Task to complete:
Lines from the line with "Definition Rng_read : Parse" to the line with "Definition Pos_write (x" in the entries below, and only those, must be output exactly, with both ends included.
---- Records for processing
(* ===== verification/PcPayloads.v ===== *)
(** The payloads of the presentation-compiler boundary ([ls-pc-abi/src/payloads.rs]): every carrier
    with its writer and reader, and the buffers they are sent in.

    [T_write] and [T_read] are the methods of the carrier [T], [T_encode] and [T_decode] the buffers;
    [w_list] is a count and the elements, [w_some] a presence flag and the value. *)

From S2P Require Import Prelude RustStr PcCodec.

Open Scope Z_scope.
Open Scope writer_scope.

Definition KIND_TARGET_CONFIG : Z := 1.
Definition KIND_DID_OPEN : Z := 2.
Definition KIND_DID_CHANGE : Z := 3.
Definition KIND_POSITION : Z := 4.
Definition KIND_RESOLVE_PARAMS : Z := 5.
Definition KIND_COMPLETION_LIST : Z := 6.
Definition KIND_COMPLETION_ITEM : Z := 7.
Definition KIND_HOVER : Z := 8.
Definition KIND_SIGNATURE_HELP : Z := 9.
Definition KIND_DEFINITION : Z := 10.
Definition KIND_PREPARE_RENAME : Z := 11.
Definition KIND_PLUGIN_STATUS : Z := 12.
Definition KIND_LOCATIONS : Z := 13.
Definition KIND_METHOD_HITS : Z := 14.
Definition KIND_INLAY_HINT_PARAMS : Z := 15.
Definition KIND_INLAY_HINTS : Z := 16.
Definition KIND_URI_PARAMS : Z := 17.
Definition KIND_SEMANTIC_TOKENS : Z := 18.
Definition KIND_SELECTION_RANGE_PARAMS : Z := 19.
Definition KIND_SELECTION_RANGES : Z := 20.
Definition KIND_CODE_ACTION_PARAMS : Z := 21.
Definition KIND_CODE_ACTION_EDITS : Z := 22.
Definition KIND_AUTO_IMPORT_PARAMS : Z := 23.
Definition KIND_AUTO_IMPORTS : Z := 24.
Definition KIND_PC_DIAGNOSTICS : Z := 25.
Definition KIND_FOLDING_RANGES : Z := 26.
Definition KIND_TOPLEVELS : Z := 27.

Definition bad_tag {A : Type} (what : list Z) (tag : Z) : Parse A :=
  refuse (lit "invalid " ++ what ++ lit " variant tag " ++ show_u tag).

Definition write_str_list : list (list Z) → Writer → Writer := w_list w_str.
Definition read_str_list : Parse (list (list Z)) := r_list r_str.

(** [match x { Some(v) => { w.u32(1); write(v) } None => w.u32(0) }] *)
Definition w_some {A : Type} (write : A → Writer → Writer) (o : option A) : Writer → Writer :=
  match o with
  | Some v => w_u32 1 ▷ write v
  | None => w_u32 0
  end.
(** [if r.u32()? != 0 { Some(read(r)?) } else { None }] *)
Definition r_some {A : Type} (read : Parse A) : Parse (option A) :=
  present ← r_u32;
  if negb (present =? 0) then x ← read; mret (Some x) else mret None.

Definition write_opt_str_list : option (list (list Z)) → Writer → Writer := w_some write_str_list.
Definition read_opt_str_list : Parse (option (list (list Z))) :=
  present ← r_u32;
  if present =? 0 then mret None else l ← read_str_list; mret (Some l).

(** ** Shared values *)

Record Rng := mkRng { rg_start_line : Z; rg_start_character : Z; rg_end_line : Z; rg_end_character : Z }.
Definition Rng_write (x : Rng) : Writer → Writer :=
  w_range (rg_start_line x) (rg_start_character x) (rg_end_line x) (rg_end_character x).
Definition Rng_read : Parse Rng := '(a, b, c, d) ← r_range; mret (mkRng a b c d).
Definition Rng_write_opt (range : option Rng) : Writer → Writer :=
  match range with
  | Some rng => w_u32 1 ▷ Rng_write rng
  | None => w_u32 0 ▷ w_range 0 0 0 0
  end.
Definition Rng_read_opt : Parse (option Rng) :=
  present ← r_u32; rng ← Rng_read; mret (if present =? 0 then None else Some rng).

Record Pos := mkPos { ps_line : Z; ps_character : Z }.
Definition Pos_write (x : Pos) : Writer → Writer := w_u32 (ps_line x) ▷ w_u32 (ps_character x).
Definition Pos_read : Parse Pos := line ← r_u32; character ← r_u32; mret (mkPos line character).
Definition Pos_write_opt (pos : option Pos) : Writer → Writer :=
  match pos with
  | Some p => w_u32 1 ▷ Pos_write p
  | None => w_u32 0 ▷ w_u32 0 ▷ w_u32 0
  end.
Definition Pos_read_opt : Parse (option Pos) :=
  present ← r_u32; pos ← Pos_read; mret (if present =? 0 then None else Some pos).

Record TextEdit := mkTextEdit { te_range : Rng; te_new_text : list Z }.
Definition TextEdit_write (x : TextEdit) : Writer → Writer := Rng_write (te_range x) ▷ w_str (te_new_text x).
Definition TextEdit_read : Parse TextEdit := range ← Rng_read; new_text ← r_str; mret (mkTextEdit range new_text).

Record InsertReplaceEdit := mkInsertReplaceEdit { ir_new_text : list Z; ir_insert : Rng; ir_replace : Rng }.
Inductive CompletionEdit :=
| EditPlain (edit : TextEdit)
| EditInsertReplace (edit : InsertReplaceEdit).
Definition CompletionEdit_write (x : CompletionEdit) : Writer → Writer :=
  match x with
  | EditPlain edit => w_u32 0 ▷ TextEdit_write edit
  | EditInsertReplace edit =>
      w_u32 1 ▷ w_str (ir_new_text edit) ▷ Rng_write (ir_insert edit) ▷ Rng_write (ir_replace edit)
  end.
Definition CompletionEdit_read : Parse CompletionEdit :=
  tag ← r_u32;
  if tag =? 0 then edit ← TextEdit_read; mret (EditPlain edit)
  else if tag =? 1 then
    new_text ← r_str; insert ← Rng_read; replace ← Rng_read;
    mret (EditInsertReplace (mkInsertReplaceEdit new_text insert replace))
  else bad_tag (lit "completion edit") tag.

Record MarkupContent := mkMarkupContent { mc_kind : list Z; mc_value : list Z }.
Definition MarkupContent_write (x : MarkupContent) : Writer → Writer := w_str (mc_kind x) ▷ w_str (mc_value x).
Definition MarkupContent_read : Parse MarkupContent := kind ← r_str; value ← r_str; mret (mkMarkupContent kind value).

Inductive Documentation :=
| DocPlain (s : list Z)
| DocMarkup (m : MarkupContent).
Definition Documentation_write_opt (doc : option Documentation) : Writer → Writer :=
  match doc with
  | None => w_u32 0
  | Some (DocPlain s) => w_u32 1 ▷ w_str s
  | Some (DocMarkup m) => w_u32 2 ▷ MarkupContent_write m
  end.
Definition Documentation_read_opt : Parse (option Documentation) :=
  tag ← r_u32;
  if tag =? 0 then mret None
  else if tag =? 1 then s ← r_str; mret (Some (DocPlain s))
  else if tag =? 2 then m ← MarkupContent_read; mret (Some (DocMarkup m))
  else bad_tag (lit "documentation") tag.

Record Location := mkLocation { lc_uri : list Z; lc_range : Rng; lc_origin : Z }.
Definition Location_write (x : Location) : Writer → Writer := w_str (lc_uri x) ▷ Rng_write (lc_range x) ▷ w_u32 (lc_origin x).
Definition Location_read : Parse Location := uri ← r_str; range ← Rng_read; origin ← r_u32; mret (mkLocation uri range origin).

(** ** Requests *)

Record TargetConfig := mkTargetConfig { tc_bsp_id : list Z; tc_scala_version : list Z; tc_classpath : list (list Z);
  tc_scalac_options : list (list Z); tc_source_dirs : list (list Z) }.
Definition TargetConfig_encode (x : TargetConfig) : result AbiStop bytes := encode_with KIND_TARGET_CONFIG
  (w_str (tc_bsp_id x) ▷ w_str (tc_scala_version x) ▷ write_str_list (tc_classpath x) ▷
   write_str_list (tc_scalac_options x) ▷ write_str_list (tc_source_dirs x)).
Definition TargetConfig_decode : bytes → result AbiStop TargetConfig := decode_with KIND_TARGET_CONFIG
  (bsp_id ← r_str; scala_version ← r_str; classpath ← read_str_list; scalac_options ← read_str_list;
   source_dirs ← read_str_list; mret (mkTargetConfig bsp_id scala_version classpath scalac_options source_dirs)).

Record DidOpenParams := mkDidOpenParams { do_target_id : list Z; do_uri : list Z; do_text : list Z }.
Definition DidOpenParams_encode (x : DidOpenParams) : result AbiStop bytes := encode_with KIND_DID_OPEN
  (w_str (do_target_id x) ▷ w_str (do_uri x) ▷ w_str (do_text x)).
Definition DidOpenParams_decode : bytes → result AbiStop DidOpenParams := decode_with KIND_DID_OPEN
  (target_id ← r_str; uri ← r_str; text ← r_str; mret (mkDidOpenParams target_id uri text)).

Record DidChangeParams := mkDidChangeParams { dc_uri : list Z; dc_text : list Z }.
Definition DidChangeParams_encode (x : DidChangeParams) : result AbiStop bytes := encode_with KIND_DID_CHANGE
  (w_str (dc_uri x) ▷ w_str (dc_text x)).
Definition DidChangeParams_decode : bytes → result AbiStop DidChangeParams := decode_with KIND_DID_CHANGE
  (uri ← r_str; text ← r_str; mret (mkDidChangeParams uri text)).

Record PositionParams := mkPositionParams { pp_uri : list Z; pp_line : Z; pp_character : Z }.
Definition PositionParams_encode (x : PositionParams) : result AbiStop bytes := encode_with KIND_POSITION
  (w_str (pp_uri x) ▷ w_u32 (pp_line x) ▷ w_u32 (pp_character x)).
Definition PositionParams_decode : bytes → result AbiStop PositionParams := decode_with KIND_POSITION
  (uri ← r_str; line ← r_u32; character ← r_u32; mret (mkPositionParams uri line character)).

(** ** Completion *)

Record LabelDetails := mkLabelDetails { ld_detail : option (list Z); ld_description : option (list Z) }.
Record Command := mkCommand { cm_title : list Z; cm_tooltip : option (list Z); cm_command : list Z; cm_arguments : option bytes }.

Record CompletionItem := mkCompletionItem {
  ci_label : list Z; ci_label_details : option LabelDetails; ci_kind : option Z; ci_tags : option (list Z);
  ci_detail : option (list Z); ci_documentation : option Documentation; ci_deprecated : option bool;
  ci_preselect : option bool; ci_sort_text : option (list Z); ci_filter_text : option (list Z);
  ci_insert_text : option (list Z); ci_insert_text_format : option Z; ci_insert_text_mode : option Z;
  ci_text_edit : option CompletionEdit; ci_text_edit_text : option (list Z);
  ci_additional_text_edits : option (list TextEdit); ci_commit_characters : option (list (list Z));
  ci_command : option Command; ci_data : option bytes }.

(** The two nested records are written in place by the item's methods. *)
Definition LabelDetails_write (d : LabelDetails) : Writer → Writer := w_opt_str (ld_detail d) ▷ w_opt_str (ld_description d).
Definition LabelDetails_read : Parse LabelDetails :=
  detail ← r_opt_str; description ← r_opt_str; mret (mkLabelDetails detail description).
Definition Command_write (c : Command) : Writer → Writer :=
  w_str (cm_title c) ▷ w_opt_str (cm_tooltip c) ▷ w_str (cm_command c) ▷ w_opt_bytes (cm_arguments c).
Definition Command_read : Parse Command :=
  title ← r_str; tooltip ← r_opt_str; command ← r_str; arguments ← r_opt_bytes;
  mret (mkCommand title tooltip command arguments).

Definition CompletionItem_write (x : CompletionItem) : Writer → Writer :=
  w_str (ci_label x) ▷
  w_some LabelDetails_write (ci_label_details x) ▷
  w_opt_i32 (ci_kind x) ▷
  w_some (w_list w_i32) (ci_tags x) ▷
  w_opt_str (ci_detail x) ▷
  Documentation_write_opt (ci_documentation x) ▷
  w_opt_bool (ci_deprecated x) ▷
  w_opt_bool (ci_preselect x) ▷
  w_opt_str (ci_sort_text x) ▷
  w_opt_str (ci_filter_text x) ▷
  w_opt_str (ci_insert_text x) ▷
  w_opt_i32 (ci_insert_text_format x) ▷
  w_opt_i32 (ci_insert_text_mode x) ▷
  w_some CompletionEdit_write (ci_text_edit x) ▷
  w_opt_str (ci_text_edit_text x) ▷
  w_some (w_list TextEdit_write) (ci_additional_text_edits x) ▷
  write_opt_str_list (ci_commit_characters x) ▷
  w_some Command_write (ci_command x) ▷
  w_opt_bytes (ci_data x).
Definition CompletionItem_read : Parse CompletionItem :=
  label ← r_str;
  label_details ← r_some LabelDetails_read;
  kind ← r_opt_i32;
  tags ← r_some (r_list r_i32);
  detail ← r_opt_str;
  documentation ← Documentation_read_opt;
  deprecated ← r_opt_bool;
  preselect ← r_opt_bool;
  sort_text ← r_opt_str;
  filter_text ← r_opt_str;
  insert_text ← r_opt_str;
  insert_text_format ← r_opt_i32;
  insert_text_mode ← r_opt_i32;
  text_edit ← r_some CompletionEdit_read;
  text_edit_text ← r_opt_str;
  additional_text_edits ← r_some (r_list TextEdit_read);
  commit_characters ← read_opt_str_list;
  command ← r_some Command_read;
  data ← r_opt_bytes;
  mret (mkCompletionItem label label_details kind tags detail documentation deprecated preselect sort_text filter_text
    insert_text insert_text_format insert_text_mode text_edit text_edit_text additional_text_edits commit_characters
    command data).
Definition CompletionItem_encode (x : CompletionItem) : result AbiStop bytes :=
  encode_with KIND_COMPLETION_ITEM (CompletionItem_write x).
Definition CompletionItem_decode : bytes → result AbiStop CompletionItem := decode_with KIND_COMPLETION_ITEM CompletionItem_read.

Record ResolveParams := mkResolveParams { rp_target_id : list Z; rp_symbol : list Z; rp_item : CompletionItem }.
Definition ResolveParams_encode (x : ResolveParams) : result AbiStop bytes := encode_with KIND_RESOLVE_PARAMS
  (w_str (rp_target_id x) ▷ w_str (rp_symbol x) ▷ CompletionItem_write (rp_item x)).
Definition ResolveParams_decode : bytes → result AbiStop ResolveParams := decode_with KIND_RESOLVE_PARAMS
  (target_id ← r_str; symbol ← r_str; item ← CompletionItem_read; mret (mkResolveParams target_id symbol item)).

Inductive EditRange :=
| ERange (range : Rng)
| EInsertReplace (insert replace : Rng).
Definition EditRange_write_opt (edit_range : option EditRange) : Writer → Writer :=
  match edit_range with
  | None => w_u32 0
  | Some (ERange range) => w_u32 1 ▷ Rng_write range
  | Some (EInsertReplace insert replace) => w_u32 2 ▷ Rng_write insert ▷ Rng_write replace
  end.
Definition EditRange_read_opt : Parse (option EditRange) :=
  tag ← r_u32;
  if tag =? 0 then mret None
  else if tag =? 1 then range ← Rng_read; mret (Some (ERange range))
  else if tag =? 2 then insert ← Rng_read; replace ← Rng_read; mret (Some (EInsertReplace insert replace))
  else bad_tag (lit "edit range") tag.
--------
Exercise output:
Definition Rng_read : Parse Rng := '(a, b, c, d) ← r_range; mret (mkRng a b c d).
Definition Rng_write_opt (range : option Rng) : Writer → Writer :=
  match range with
  | Some rng => w_u32 1 ▷ Rng_write rng
  | None => w_u32 0 ▷ w_range 0 0 0 0
  end.
Definition Rng_read_opt : Parse (option Rng) :=
  present ← r_u32; rng ← Rng_read; mret (if present =? 0 then None else Some rng).

Record Pos := mkPos { ps_line : Z; ps_character : Z }.
Definition Pos_write (x : Pos) : Writer → Writer := w_u32 (ps_line x) ▷ w_u32 (ps_character x).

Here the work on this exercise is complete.